Breast Reduction in Adults: Identifying Risk Factors for Overall 30-Day Postoperative Complications.

2020 
BACKGROUND Breast reduction is a commonly performed procedure. Understanding postoperative complication profile is important for preoperative planning and patient education. OBJECTIVE We sought to assess complication rates following breast reduction in females and identify potential risk factors. METHODS We assessed the records of the American College of Surgeons National Surgical Quality Improvement Program (NSQIP) participant use files that include patients who have undergone breast reduction for macromastia between 2005-2016. Relevant patient and postoperative data was extracted and factors affecting complications were analyzed using the logistic regression model. RESULTS We identified 20,001 women who underwent breast reduction. Mean age was 43.9 years. The number of patients who developed ≥1 complications was 1,009 (4.3%). Our adjusted analysis revealed that outpatient setting (OR=0.600) and performance of the surgery by the attending alone (OR=0.678) were associated with lower odds, whereas higher body mass index (BMI) (OR=1.046) and smoking (OR=1.518) were associated with higher odds for complications following breast reduction.
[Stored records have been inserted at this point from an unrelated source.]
Lemma delete_analysis_run (dir : directory) (email : string) (analysis_id : string) :
  delete_analysis payload dir email analysis_id =
  if decide (Exists (fun a => entry_id payload a = analysis_id) (stored dir email))
  then (true, <[_get_user_db_path email :=
                  filter (fun a => entry_id payload a ≠ analysis_id) (stored dir email)]> dir)
  else (false, dir).
Proof.
  unfold delete_analysis, stored.
  destruct (dir !! _get_user_db_path email) as [l|] eqn:Hfile.
  - cbv zeta.
    pose proof (filter_length_lt (fun a => entry_id payload a ≠ analysis_id) l) as Hlt.
    destruct (Nat.ltb_spec (length (filter (fun a => entry_id payload a ≠ analysis_id) l))
                (length l)) as [H|H].
    + apply Hlt in H. destruct (decide _) as [_|Hno]; [done|].
      exfalso. apply Hno. destruct H as (a & Ha & Hid). apply Exists_exists.
      exists a. split; [done|].
      by destruct (decide (entry_id payload a = analysis_id)).
    + destruct (decide _) as [Hex|_]; [|done].
      apply Exists_exists in Hex as (a & Ha & Hid).
      exfalso. assert (length (filter (fun a => entry_id payload a ≠ analysis_id) l)
                       < length l)%nat; [|lia].
      apply Hlt. exists a. split; [done|]. by intros Hne.
  - destruct (decide _) as [Hex|_]; [|done]. by apply Exists_nil in Hex.
Qed.

(** X24. [delete_analysis] answers True exactly when the user's file holds
    an entry with that id; it then removes every entry with that id (one
    id can be shared by entries added within the same second) and keeps
    the others in their order; when it answers False nothing changes;
    no other file is touched. *)
Theorem delete_analysis_removes_id (dir : directory) (email : string) (analysis_id : string) :
  let deleted := delete_analysis payload dir email analysis_id in
  (fst deleted = true ↔
   Exists (fun a => entry_id payload a = analysis_id) (stored dir email)) ∧
  (fst deleted = false → snd deleted = dir) ∧
  stored (snd deleted) email
  = filter (fun a => entry_id payload a ≠ analysis_id) (stored dir email) ∧
  (∀ file, file ≠ _get_user_db_path email → snd deleted !! file = dir !! file).
Proof.
  cbv zeta. rewrite delete_analysis_run.
  destruct (decide _) as [Hin|Hno]; cbn [fst snd].
  - split; [done|]. split; [done|]. split.
    + unfold stored at 1. unfold AudioStore.directory in *. by rewrite lookup_insert_eq.
    + intros file Hfile. unfold AudioStore.directory in *. by rewrite lookup_insert_ne.
  - split; [split; [done | by intros]|]. split; [done|]. split; [|done].
    symmetry. apply filter_length_eq.
    pose proof (filter_length_lt (fun a => entry_id payload a ≠ analysis_id)
                  (stored dir email)) as Hlt.
    pose proof (length_filter (fun a => entry_id payload a ≠ analysis_id)
                  (stored dir email)) as Hle.
    destruct (decide (length (filter (fun a => entry_id payload a ≠ analysis_id)
                                (stored dir email)) = length (stored dir email)));
      [done|].
    exfalso. apply Hno. destruct Hlt as [Hlt _].
    destruct Hlt as (a & Ha & Hid); [lia|]. apply Exists_exists. exists a. split; [done|].
    by destruct (decide (entry_id payload a = analysis_id)).
Qed.

(** Deleting the same id a second time answers False and changes
    nothing. *)
Theorem delete_analysis_twice (dir : directory) (email : string) (analysis_id : string) :
  delete_analysis payload (snd (delete_analysis payload dir email analysis_id))
    email analysis_id
  = (false, snd (delete_analysis payload dir email analysis_id)).
Proof.
  rewrite (delete_analysis_run dir).
  destruct (decide _) as [Hin|Hno]; cbn [snd]; rewrite delete_analysis_run.
  - destruct (decide _) as [Hex|_]; [|done]. exfalso.
    apply Exists_exists in Hex as (a & Ha & Hid).
    unfold stored in Ha at 1. unfold AudioStore.directory in *.
    rewrite lookup_insert_eq in Ha. apply list_elem_of_filter in Ha as [Hne _]. done.
  - by destruct (decide _).
Qed.
(** * AdsWorldScraper: a shallow embedding of [image_scraaperr.py]

    The scraper walks the paginated feed [{base_url}/blog/feed?page={n}],
    collects the image URLs of every page and stores each image under
    [{download_dir}/page_{n}/{filename}].

    Python integers are unbounded, so page numbers and counters are [Z].
    A Python string is modelled by the [string] of its UTF-8 bytes:
    [len] counts code points, not bytes; the tests the code makes on
    strings (prefixes, substrings, the slash and the dot) are all on
    ASCII text, where bytes and characters agree, and case folding is
    the ASCII one, which agrees with [str.lower] on every comparison
    the code makes. Third-party code (requests, BeautifulSoup, urllib,
    the hash order of [set]) and the outside world (web site, disk
    faults) are parameters; where such a call can raise, so does its
    model. *)

From Stdlib Require Import Ascii String ZArith Lia.
From stdpp Require Import base strings list gmap pretty.

Local Open Scope string_scope.
Local Open Scope Z_scope.

(** ** Python string primitives *)

Module PyStr.

(** [s.startswith(p)] *)
Definition startswith (p s : string) : bool := String.prefix p s.

(** [sub in s] *)
Fixpoint contains (sub s : string) : bool :=
  startswith sub s ||
  match s with
  | EmptyString => false
  | String _ rest => contains sub rest
  end.

Definition lower_char (c : ascii) : ascii :=
  let n := nat_of_ascii c in
  if (Nat.leb 65 n && Nat.leb n 90)%bool then ascii_of_nat (n + 32) else c.

(** [s.lower()] *)
Fixpoint lower (s : string) : string :=
  match s with
  | EmptyString => EmptyString
  | String c rest => String (lower_char c) (lower rest)
  end.

(** A byte [10xxxxxx] continues a character begun before it. *)
Definition is_continuation (c : ascii) : bool :=
  let n := nat_of_ascii c in
  (Nat.leb 128 n && Nat.ltb n 192)%bool.

(** The number of code points of a UTF-8 string. *)
Fixpoint code_points (s : string) : nat :=
  match s with
  | EmptyString => O
  | String c rest =>
      if is_continuation c then code_points rest
      else S (code_points rest)
  end.

(** [len(s)] *)
Definition len (s : string) : Z := Z.of_nat (code_points s).

(** Truth value of an optional string: [None] and [''] are false. *)
Definition truthy (o : option string) : bool :=
  match o with
  | Some s => negb (String.eqb s "")
  | None => false
  end.

(** [a or b] *)
Definition por (a b : option string) : option string :=
  if truthy a then a else b.

(** [os.path.basename(p)]: what follows the last slash. *)
Fixpoint basename_from (cur p : string) : string :=
  match p with
  | EmptyString => cur
  | String c rest =>
      if Ascii.eqb c "/"%char then basename_from "" rest
      else basename_from (cur +:+ String c "") rest
  end.

Definition basename (p : string) : string := basename_from "" p.

End PyStr.

(** ** The outside world *)

(** An [<img>] element is its attribute dictionary; [img.get(k)] is a
    lookup in it. *)
Abbreviation img_tag := (gmap string string).

(** Third-party functions the scraper calls. *)
Record library := {
  (** [BeautifulSoup(html, 'html.parser').find_all('img')] *)
  find_all_img : string → list img_tag;
  (** [urllib.parse.urljoin(base, src)]; [None] when it raises
      [ValueError] *)
  urljoin : string → string → option string;
  (** [urllib.parse.urlparse(url).path]; [None] when it raises [ValueError] *)
  urlparse_path : string → option string;
}.
(** * Real-Time-Tracker: the presence protocol

    A shallow embedding of the location-sharing protocol of the repository:

    - the relay of the server (the second document of [src/unnamed/part_000],
      lines 804-833): [io.on('connection')] with its [send-location] and
      [disconnect] handlers;
    - the client of [src/public/js/script.js]: the socket handlers, the two
      [watchPosition] registrations and the 30 second clean-up timer;
    - the second client, the first document of [src/unnamed/part_000]
      (lines 1-802), whose registry is fed by the relay's echo.

    Conventions.  A JavaScript handler is a function from the state of the
    page to an [outcome]: the state it leaves behind, and whether it returned
    or ended with an exception.  [new Date()] is an argument [now], in
    milliseconds.  Coordinates are binary64 floats.  A string is the list
    of its UTF-16 code units.  [activeUsers], a JavaScript object used as a
    dictionary, is a [JsObject.obj]: its own properties in the order of
    their creation, read with the properties that every object inherits
    from [Object.prototype].  Leaflet markers are objects shared between
    [myMarker] and the registry, so they live in a store and are referred to
    by index.  What is only display (popup text, the content of the side bar
    list, reverse geocoding) is left out, except where it can end a handler
    early. *)

From Stdlib Require Import ZArith NArith Ascii Floats.PrimFloat.
From stdpp Require Import gmap strings list fin_maps sorting.

Local Open Scope Z_scope.

(** ** JavaScript values of the protocol *)

(** A JavaScript string: its UTF-16 code units. *)
Definition jsstring : Type := list N.

(** The string that a literal of the source denotes. *)
Definition js (s : string) : jsstring :=
  Ascii.N_of_ascii <$> String.list_ascii_of_string s.

(** An identity as the handlers see it: a missing field reads [undefined],
    [mySocketId] starts as [null], a socket id is a string. *)
Inductive jsid :=
  | Undefined
  | Null
  | Str (s : jsstring).

#[global] Instance jsid_eq_dec : EqDecision jsid.
Proof. solve_decision. Defined.

(** [a === b] on identities. *)
Definition strict_eq (a b : jsid) : bool := bool_decide (a = b).

(** The property key [obj[id]] uses, and the string that [btoa(id)]
    encodes: [ToString(id)]. *)
Definition key_of (i : jsid) : jsstring :=
  match i with
  | Undefined => js "undefined"
  | Null => js "null"
  | Str s => s
  end.

(** [typeof id === 'string']: only then has [id] a method [substring]. *)
Definition is_string (i : jsid) : bool :=
  match i with
  | Str _ => true
  | _ => false
  end.

(** The object carried by [send-location] and [receive-location].  A field
    that is absent is [Undefined] or [None]. *)
Record location := {
  data_id : jsid;
  data_latitude : option float;
  data_longitude : option float
}.

(** [{...base, ...over}]: the properties of [over] win. *)
Definition spread (base over : location) : location :=
  {| data_id := match data_id over with
                | Undefined => data_id base
                | i => i
                end;
     data_latitude := match data_latitude over with
                      | Some x => Some x
                      | None => data_latitude base
                      end;
     data_longitude := match data_longitude over with
                       | Some x => Some x
                       | None => data_longitude base
                       end |}.

(** How a handler ends. *)
Inductive outcome (S : Type) :=
  | Returned (s : S)
  | Threw (s : S).
Arguments Returned {S} s.
Arguments Threw {S} s.

Definition state_of {S : Type} (o : outcome S) : S :=
  match o with
  | Returned s => s
  | Threw s => s
  end.

Definition threw {S : Type} (o : outcome S) : bool :=
  match o with
  | Returned _ => false
  | Threw _ => true
  end.

(** A call that has no value because it threw. *)
Definition throws {A : Type} (r : option A) : bool :=
  match r with
  | Some _ => false
  | None => true
  end.

(** ** An object used as a dictionary *)

Module JsObject.

(** The properties that an object made by [{}] inherits from
    [Object.prototype] in a browser.  All of them are functions, except
    [__proto__], which reads as [Object.prototype] itself: every one is
    truthy and has no property [marker] or [lastUpdate] of its own. *)
Definition Object_prototype : list jsstring :=
  js <$> ["constructor"; "__defineGetter__"; "__defineSetter__";
          "hasOwnProperty"; "__lookupGetter__"; "__lookupSetter__";
          "isPrototypeOf"; "propertyIsEnumerable"; "toString"; "valueOf";
          "__proto__"; "toLocaleString"]%string.

Definition inherited (k : jsstring) : bool :=
  bool_decide (k ∈ Object_prototype).

(** The own properties, in the order of their creation. *)
Record obj (V : Type) := Obj { own : list (jsstring * V) }.
Arguments Obj {V} own.
Arguments own {V} o.

(** What [o[k]] finds. *)
Inductive slot (V : Type) :=
  | Own (v : V)          (* an own property *)
  | Inherited            (* a property of the prototype *)
  | Missing.             (* [undefined] *)
Arguments Own {V} v.
Arguments Inherited {V}.
Arguments Missing {V}.

Section Operations.
Context {V : Type}.

Fixpoint find (k : jsstring) (l : list (jsstring * V)) : option V :=
  match l with
  | [] => None
  | (j, v) :: l' => if decide (j = k) then Some v else find k l'
  end.

(** A write to a property that exists keeps its place. *)
Fixpoint replace (k : jsstring) (v : V) (l : list (jsstring * V))
  : list (jsstring * V) :=
  match l with
  | [] => []
  | (j, w) :: l' =>
      if decide (j = k) then (j, v) :: l' else (j, w) :: replace k v l'
  end.

#[global] Instance obj_lookup : Lookup jsstring V (obj V) :=
  fun k o => find k (own o).

(** [o[k] = v], for a key that is not [__proto__]: the property is written
    where it is, or created after the others. *)
#[global] Instance obj_insert : Insert jsstring V (obj V) :=
  fun k v o =>
    Obj (match find k (own o) with
         | Some _ => replace k v (own o)
         | None => own o ++ [(k, v)]
         end).

(** [delete o[k]]. *)
#[global] Instance obj_delete : Delete jsstring (obj V) :=
  fun k o => Obj (filter (fun p => p.1 <> k) (own o)).

(** [{}]. *)
#[global] Instance obj_empty : Empty (obj V) := Obj [].

#[global] Instance obj_dom : Dom (obj V) (gset jsstring) :=
  fun o => list_to_set (own o).*1.

(** [o[k]], for an object whose prototype has the properties [inh]. *)
Definition get (inh : jsstring -> bool) (o : obj V) (k : jsstring) : slot V :=
  match o !! k with
  | Some v => Own v
  | None => if inh k then Inherited else Missing
  end.

(** [o] has no own property [k]. *)
Definition lacks (o : obj V) (k : jsstring) : bool :=
  match o !! k with
  | Some _ => false
  | None => true
  end.

End Operations.

(** The order of [Object.keys] and [Object.values] (OrdinaryOwnPropertyKeys):
    first the keys that are array indices, by increasing value, then the
    other keys in the order of their creation. *)

Definition digit (c : N) : option N :=
  if ((48 <=? c) && (c <=? 57))%N then Some (c - 48)%N else None.

Fixpoint numeral (acc : N) (k : jsstring) : option N :=
  match k with
  | [] => Some acc
  | c :: k' => d ← digit c; numeral (10 * acc + d)%N k'
  end.

(** An array index is the canonical decimal numeral of an integer between
    0 and 2^32 - 2. *)
Definition array_index (k : jsstring) : option N :=
  match k with
  | [] => None
  | [c] => digit c
  | c :: _ =>
      if (c =? 48)%N then None
      else n ← numeral 0 k; if (n <? 4294967295)%N then Some n else None
  end.

Definition index_le (a b : jsstring) : Prop :=
  (default 0 (array_index a) <= default 0 (array_index b))%N.

#[global] Instance index_le_dec : RelDecision index_le.
Proof. intros a b. unfold index_le. apply _. Defined.

Definition property_order (ks : list jsstring) : list jsstring :=
  merge_sort index_le (filter (fun k => is_Some (array_index k)) ks)
  ++ filter (fun k => ~ is_Some (array_index k)) ks.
Outpatient setting (OR=0.317) was also associated with lower odds while smoking (OR=1.613) and ASA class were associated with higher odds of returning to the operative room. These finds were consistent in our subgroup analysis for wound-related complications. CONCLUSIONS Our study shows that patient characteristics such as smoking and BMI may increase complication rates after breast reduction. Clinical factors such as inpatient setting may also increase risk of complications following breast reduction. It is critical to understand the effect of these factors to better predict postoperative outcomes and ensure thorough patient education.